*What you should do*: Starting with the line that contains "Definition inRange (c" and stopping after the line that contains "the match. *)", return each line below exactly as written, with no others.

[Stored data entries]
(** * maptrans: descriptor-driven translation of string-keyed maps

    A shallow embedding of [maptrans.go] (package [maptrans]) and the
    properties of [Translate], [IsSimilar] and [UUIDMap].

    Modelling conventions.
    - A Go [map[string]interface{}] is an association list with one entry per
      key.  The order of the list is the order in which a [range] statement
      visits the map.  Go leaves that order unspecified: the statements are
      made for every list, hence for every order, and the scenarios that
      depend on the order are evaluated in each order.  A map that is ranged
      over several times is visited in the same order each time.
    - A dynamic value ([interface{}]) is a tagged union, [Value].  Values
      are immutable: a nil map inside a value reads as the empty map, and
      the only map that is written to is the result under construction.
    - Functions of Go's standard library and of [mapstructure] are not part
      of the package; they are Section variables ([TrimSpace], [Sprintf],
      [Decode]).
    - [ModFunc] and [InsertFunc] receive the destination map by reference and
      may write to it: they return the destination map they leave behind.
      The source map is read only.
    - [Translate] and [IsSimilar] return a pair as in Go; in the first
      component of [Translate], [None] is the literal [nil] of the error
      returns. *)

From Stdlib Require Import String Ascii List ZArith Bool Arith Lia Permutation.
Import ListNotations.
Local Open Scope string_scope.
Local Open Scope list_scope.

Set Implicit Arguments.
Set Warnings "-register-all".

(** ** Dynamic values *)

(** The dynamic types that the package inspects with a type assertion or
    hands to [mapstructure.Decode].  A nil map reads, ranges and measures as
    the empty map, and is identified with it inside values. *)
Inductive Value : Type :=
| VNil                                          (* nil *)
| VBool (b : bool)                              (* bool *)
| VInt (n : Z)                                  (* int *)
| VString (s : string)                          (* string *)
| VMap (m : list (string * Value))              (* map[string]interface{} *)
| VMaps (ms : list (list (string * Value)))     (* []map[string]interface{} *)
| VSlice (vs : list Value)                      (* []interface{} *)
| VStrings (ss : list string).                  (* []string *)

(** [map[string]interface{}] holding data. *)
Definition Record : Type := list (string * Value).

(** ** Go maps as association lists *)

Section GoMap.
Variable V : Type.

(** [v, ok := m[k]] *)
Fixpoint mapGet (k : string) (m : list (string * V)) : option V :=
  match m with
  | [] => None
  | (k', v) :: m' => if String.eqb k' k then Some v else mapGet k m'
  end.

(** [m[k] = v]: the entry of [k] is replaced where it stands, a new key is
    added. *)
Fixpoint mapSet (k : string) (v : V) (m : list (string * V))
  : list (string * V) :=
  match m with
  | [] => [(k, v)]
  | (k', v') :: m' =>
      if String.eqb k' k then (k, v) :: m' else (k', v') :: mapSet k v m'
  end.

Definition keys (m : list (string * V)) : list string := map fst m.

(** The invariant of a Go map: one entry per key. *)
Definition uniqueKeys (m : list (string * V)) : Prop := NoDup (keys m).
End GoMap.

(** ** Errors *)

(** The three error types of the package; [errorString] stands for the
    errors built by [errors.New] and [fmt.Errorf] and for the errors of
    caller-supplied functions, which the package only renders with
    [Error()] or passes on. *)
Inductive error : Type :=
| InternalError (Reason : string)
| MissingAttributeError (Name : string)
| InvalidPropertyError (Name Reason : string)
| errorString (s : string).

Definition NewInternalError (reason : string) : error := InternalError reason.
Definition NewMissingAttributeError (name : string) : error :=
  MissingAttributeError name.
Definition NewInvalidProp (name reason : string) : error :=
  InvalidPropertyError name reason.

(** ** Descriptions *)

(** [TranslationType] is an [int] used as an enum. *)
Definition TranslationType : Type := Z.
Definition CustomTranslation : TranslationType := 0%Z.
Definition MapTranslation : TranslationType := 1%Z.
Definition MapArrayTranslation : TranslationType := 2%Z.
Definition ModifyTranslation : TranslationType := 3%Z.
Definition InsertTranslation : TranslationType := 4%Z.

(** [MapFunc]: value to value, or an error. *)
Definition MapFuncT : Type := Value -> Value * option error.

(** [ModFunc src dst value]: writes to [dst]; the first component is [dst]
    after the call. *)
Definition ModFuncT : Type := Record -> Record -> Value -> Record * option error.

(** [InsertFunc src dst name]: may write to [dst] as well; returns [dst]
    after the call and the value to insert. *)
Definition InsertFuncT : Type :=
Record -> Record -> string -> Record * (Value * option error).

(** [Description], over the type [E] of the entries of a description map;
    a nil function or map is [None]. *)
Record DescriptionOf (E : Type) : Type := mkDescription {
  InsertFunc : option InsertFuncT;
  Mandatory : bool;
  MapFunc : option MapFuncT;
  ModFunc : option ModFuncT;
  SubTranslation : option (list (string * E));
  TargetName : string;
  Type_ : TranslationType
}.

(** The values found in a description map: ["name": "newName"],
    ["name": Description{...}], or anything else (a programming error). *)
Inductive Entry : Type :=
| EString (s : string)
| EDescription (d : DescriptionOf Entry)
| EOther (v : Value).

Definition Description : Type := DescriptionOf Entry.

(** [map[string]interface{}] holding a description; [None] is the nil map. *)
Definition Descr : Type := option (list (string * Entry)).

(** Nesting depth of a description. *)
Fixpoint depthEntry (e : Entry) : nat :=
  match e with
  | EDescription d =>
      match SubTranslation d with
      | None => 0
      | Some l =>
          S ((fix depthEntries (l : list (string * Entry)) : nat :=
                match l with
                | [] => 0
                | (_, e') :: l' => Nat.max (depthEntry e') (depthEntries l')
                end) l)
      end
  | _ => 0
  end.

Fixpoint depthEntries (l : list (string * Entry)) : nat :=
  match l with
  | [] => 0
  | (_, e) :: l' => Nat.max (depthEntry e) (depthEntries l')
  end.

Definition depth (d : Descr) : nat :=
  match d with
  | None => 0
  | Some l => S (depthEntries l)
  end.

(** ** Regular expressions *)

(** The fragment of [regexp] syntax in which [validUUID] is written: after
    the anchor [^], a sequence of atoms, each repeated a fixed number of
    times; an atom is a literal byte or a bracket expression made of
    ranges.  There is no closing [$]. *)
Inductive atom : Type :=
| Lit (c : ascii)
| Class (ranges : list (ascii * ascii)).

Definition Regexp : Type := list (atom * nat).

Definition inRange (c : ascii) (r : ascii * ascii) : bool :=
  (N_of_ascii (fst r) <=? N_of_ascii c)%N && (N_of_ascii c <=? N_of_ascii (snd r))%N.

Definition matchAtom (a : atom) (c : ascii) : bool :=
  match a with
  | Lit c' => Ascii.eqb c' c
  | Class ranges => existsb (inRange c) ranges
  end.

(** [a{n}] at the head of [s]: what is left of [s] after the match. *)
Fixpoint matchRepeat (a : atom) (n : nat) (s : string) : option string :=
  match n with
  | O => Some s
  | S n' =>
      match s with
      | EmptyString => None
      | String c s' => if matchAtom a c then matchRepeat a n' s' else None
      end
  end.
Lemma tst_clr_same x k m : Z.land (Z.lnot k) m = 0 -> tst (clr x k) m = false.
Proof.
  intros H. unfold tst, clr. rewrite <- Z.land_assoc, H, Z.land_0_r. reflexivity.
Qed.

Lemma tst_clr_other x k m : Z.land (Z.lnot k) m = m -> tst (clr x k) m = tst x m.
Proof. intros H. unfold tst, clr. rewrite <- Z.land_assoc, H. reflexivity. Qed.

(** A one-bit mask tests the bit. *)
Lemma tst_pow2 x k : 0 <= k -> tst x (2 ^ k) = Z.testbit x k.
Proof.
  intros Hk. unfold tst. destruct (Z.testbit x k) eqn:E.
  - apply negb_true_iff, Z.eqb_neq. intros H. apply (f_equal (fun y => Z.testbit y k)) in H.
    by rewrite Z.land_spec, E, Z.pow2_bits_true, Z.bits_0 in H.
  - apply negb_false_iff, Z.eqb_eq. apply Z.bits_inj'. intros i Hi.
    rewrite Z.land_spec, Z.pow2_bits_eqb, Z.bits_0 by done.
    destruct (Z.eqb_spec k i) as [<-|]; [by rewrite E|apply andb_false_r].
Qed.

Lemma tst_0 m : tst 0 m = false.
Proof. reflexivity. Qed.

Create Rewrite HintDb flags.
Create Rewrite HintDb fat.
#[export] Hint Rewrite tst_lor tst_0 : flags.
#[export] Hint Rewrite tst_clr_same tst_clr_other using reflexivity : flags.

(** [flags] normalises flag tests in the goal and the context. *)
Ltac flags := autorewrite with flags in *; simpl in *.

(** ** Booleans from C conditions *)

Ltac bool_cases :=
  repeat match goal with
  | |- context [?a =? ?b] => destruct (Z.eqb_spec a b)
  | |- context [?a <? ?b] => destruct (Z.ltb_spec a b)
  | |- context [?a <=? ?b] => destruct (Z.leb_spec a b)
  | H : context [?a =? ?b] |- _ => destruct (Z.eqb_spec a b)
  | H : context [?a <? ?b] |- _ => destruct (Z.ltb_spec a b)
  | H : context [?a <=? ?b] |- _ => destruct (Z.leb_spec a b)
  end.

(** ** Options

    One step through a monadic bind, without unfolding the computation bound. *)
Lemma obind_step {A B} (m : option A) (f : A -> option B) x r :
  m = Some x -> f x = r -> (m ≫= f) = r.
Proof. intros ->. done. Qed.

(** ** Arrays

    A C array is a list; [a !! i] is [None] outside its bounds, and the
    models propagate that [None] as a wild access. *)

Lemma insert_app_here {A} (l1 l2 : list A) x y :
  <[length l1 := y]> (l1 ++ x :: l2) = l1 ++ y :: l2.
Proof. by rewrite insert_app_r_alt, Nat.sub_diag. Qed.

Lemma lookup_app_here {A} (l1 l2 : list A) x : (l1 ++ x :: l2) !! length l1 = Some x.
Proof. apply list_lookup_middle. done. Qed.

Lemma lookup_app_next {A} (l1 l2 : list A) x y : (l1 ++ x :: y :: l2) !! S (length l1) = Some y.
Proof. rewrite lookup_app_r by lia. by replace (S (length l1) - length l1)%nat with 1%nat by lia. Qed.

(** Move a loop's cursor past one element of the array. *)
Lemma app_snoc {A} (l1 l2 : list A) x : l1 ++ x :: l2 = (l1 ++ [x]) ++ l2.
Proof. by rewrite <- app_assoc. Qed.

Lemma length_snoc {A} (l : list A) x : length (l ++ [x]) = S (length l).
Proof. rewrite length_app. simpl. lia. Qed.

Ltac advance x l := rewrite (app_snoc l _ x), <- (length_snoc l x).

(** ** Kernel computations

    A kernel routine returns, panics, makes a wild access (an index no check
    stopped), or, where the model of a loop is bounded by fuel, runs out of it;
    the theorems show when the last three do not happen. *)

Inductive res (A : Type) : Type :=
  | Ok (a : A)
  | Panic (msg : string)
  | Wild
  | NoFuel.
Arguments Ok {A} a.
Arguments Panic {A} msg.
Arguments Wild {A}.
Arguments NoFuel {A}.

#[global] Instance res_ret : MRet res := fun A a => Ok a.
#[global] Instance res_bind : MBind res := fun A B f m =>
  match m with Ok a => f a | Panic msg => Panic msg | Wild => Wild | NoFuel => NoFuel end.

(** An array access: outside the bounds it is wild. *)
Definition access {A} (l : list A) (i : nat) : res A :=
  match l !! i with Some x => Ok x | None => Wild end.

Lemma access_Ok {A} (l : list A) i x : l !! i = Some x -> access l i = Ok x.
Proof. unfold access. by intros ->. Qed.

Lemma rbind_step {A B} (m : res A) (f : A -> res B) x r :
  m = Ok x -> f x = r -> (m ≫= f) = r.
Proof. intros ->. done. Qed.

(** [run] reduces a bind whose first computation is a value. *)
Ltac run := cbn [mbind res_bind mret res_ret option_bind].
(* ===== verification/Ucopy.v ===== *)
(** * Byte copies across the user boundary: [kernel/ucopy.c], [kernel/usermem.S]

    The kernel runs unmapped, so a kernel address is a physical one; a user
    address goes through the table of [Utab].  Memory is one array of words
    under both, which is what makes overlap a question at all. *)

From Stdlib Require Import Btauto.
From S2P Require Import Prelude Param Bytes Utab.

Record mem := Mem {
  pm : Z -> Z;            (* physical memory, by word *)
  niobulk : Z; nioedge : Z; nioshift : Z;
}.

(** ** Words and bytes *)

(** Address 0 reads as 0 and swallows stores, mapped or not. *)
Definition load (m : Z -> Z) (v pa : Z) : Z := if v =? 0 then 0 else m pa.
Definition store (m : Z -> Z) (v pa x : Z) : Z -> Z :=
  if v =? 0 then m else fun a => if a =? pa then x else m a.


(** ** [usermem.S] *)

Section UserMemory.
Context (upt : list Z).

(** The C integer -1: bits 41 to 1. *)
Definition mone : Z := Z.ones 41.

Definition uload (m : mem) (v : Z) : option Z :=
  pa ← physaddr upt v; Some (load (pm m) v pa).
Definition ustore (m : mem) (v x : Z) : option mem :=
  pa ← physaddr upt v;
  Some (Mem (store (pm m) v pa x) (niobulk m) (nioedge m) (nioshift m)).
Definition kload (m : mem) (w : Z) : Z := load (pm m) w w.
Definition kstore (m : mem) (w x : Z) : mem :=
  Mem (store (pm m) w w x) (niobulk m) (nioedge m) (nioshift m).

(** The floor divide by 6, on 15-bit index registers: it stops at a remainder of
    0, or at one with bit 15 set, taken for an underflow. *)
Fixpoint divword_loop (fuel : nat) (rem quot : Z) : option Z :=
  if rem =? 0 then Some quot
  else
    match fuel with
    | O => None
    | S fuel =>
        let rem := (rem - NBPW) mod 32768 in
        let quot := quot + 1 in
        if rem &? 16384 then Some (quot - 1) else divword_loop fuel rem quot
    end.
Definition divword (nbytes : Z) : option Z := divword_loop (Z.to_nat 8192) (nbytes mod 32768) 0.

Definition fuword (m : mem) (addr : Z) : option Z :=
  ok ← useracc upt (ptrword addr) 1;
  if (ok : bool) then uload m (ptrword addr) else Some mone.
(* ===== verification/Sched.v ===== *)
(** * Sleeping, waking and dispatching: [kernel/slp.c]

    Queues are threaded through [p_link]: 64 sleep queues hashed by the channel,
    and one run queue.  [sleep] and [swtch] give the processor away; what is
    modelled of them is everything up to the context switch and everything from
    it on, the switch itself ([save]/[resume]) being the processor's.  The
    interrupt level brackets ([spl6]/[splx]) make each routine atomic. *)

From S2P Require Import Prelude Param Proc.

Definition SQSIZE : Z := 64.
Definition HASH (x : Z) : Z := Z.land (Z.shiftr x 5) (SQSIZE - 1).

Section Sched.
(** The addresses of the flags [runin] and [runout], which serve as channels. *)
Context (runin_chan runout_chan : Z).

Definition head (i : Z) (s : sys) : res (option nat) := access (slpque s) (Z.to_nat i).
Definition set_head (i : Z) (v : option nat) (s : sys) : sys :=
  set_slpque (<[Z.to_nat i := v]> (slpque s)) s.

(** ** The run queue *)

(** [setrq]'s diagnostic loop: is [p] on the queue from [q] on?  Fuel: a queue
    visits a process once. *)
Fixpoint on_queue (fuel : nat) (p : nat) (q : option nat) (s : sys) : res bool :=
  match q with
  | None => Ok false
  | Some q =>
      match fuel with
      | O => NoFuel
      | S fuel =>
          if bool_decide (q = p) then Ok true
          else x ← getp q s; on_queue fuel p (p_link x) s
      end
  end.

*Solution to this problem*:
Definition inRange (c : ascii) (r : ascii * ascii) : bool :=
  (N_of_ascii (fst r) <=? N_of_ascii c)%N && (N_of_ascii c <=? N_of_ascii (snd r))%N.

Definition matchAtom (a : atom) (c : ascii) : bool :=
  match a with
  | Lit c' => Ascii.eqb c' c
  | Class ranges => existsb (inRange c) ranges
  end.

(** [a{n}] at the head of [s]: what is left of [s] after the match. *)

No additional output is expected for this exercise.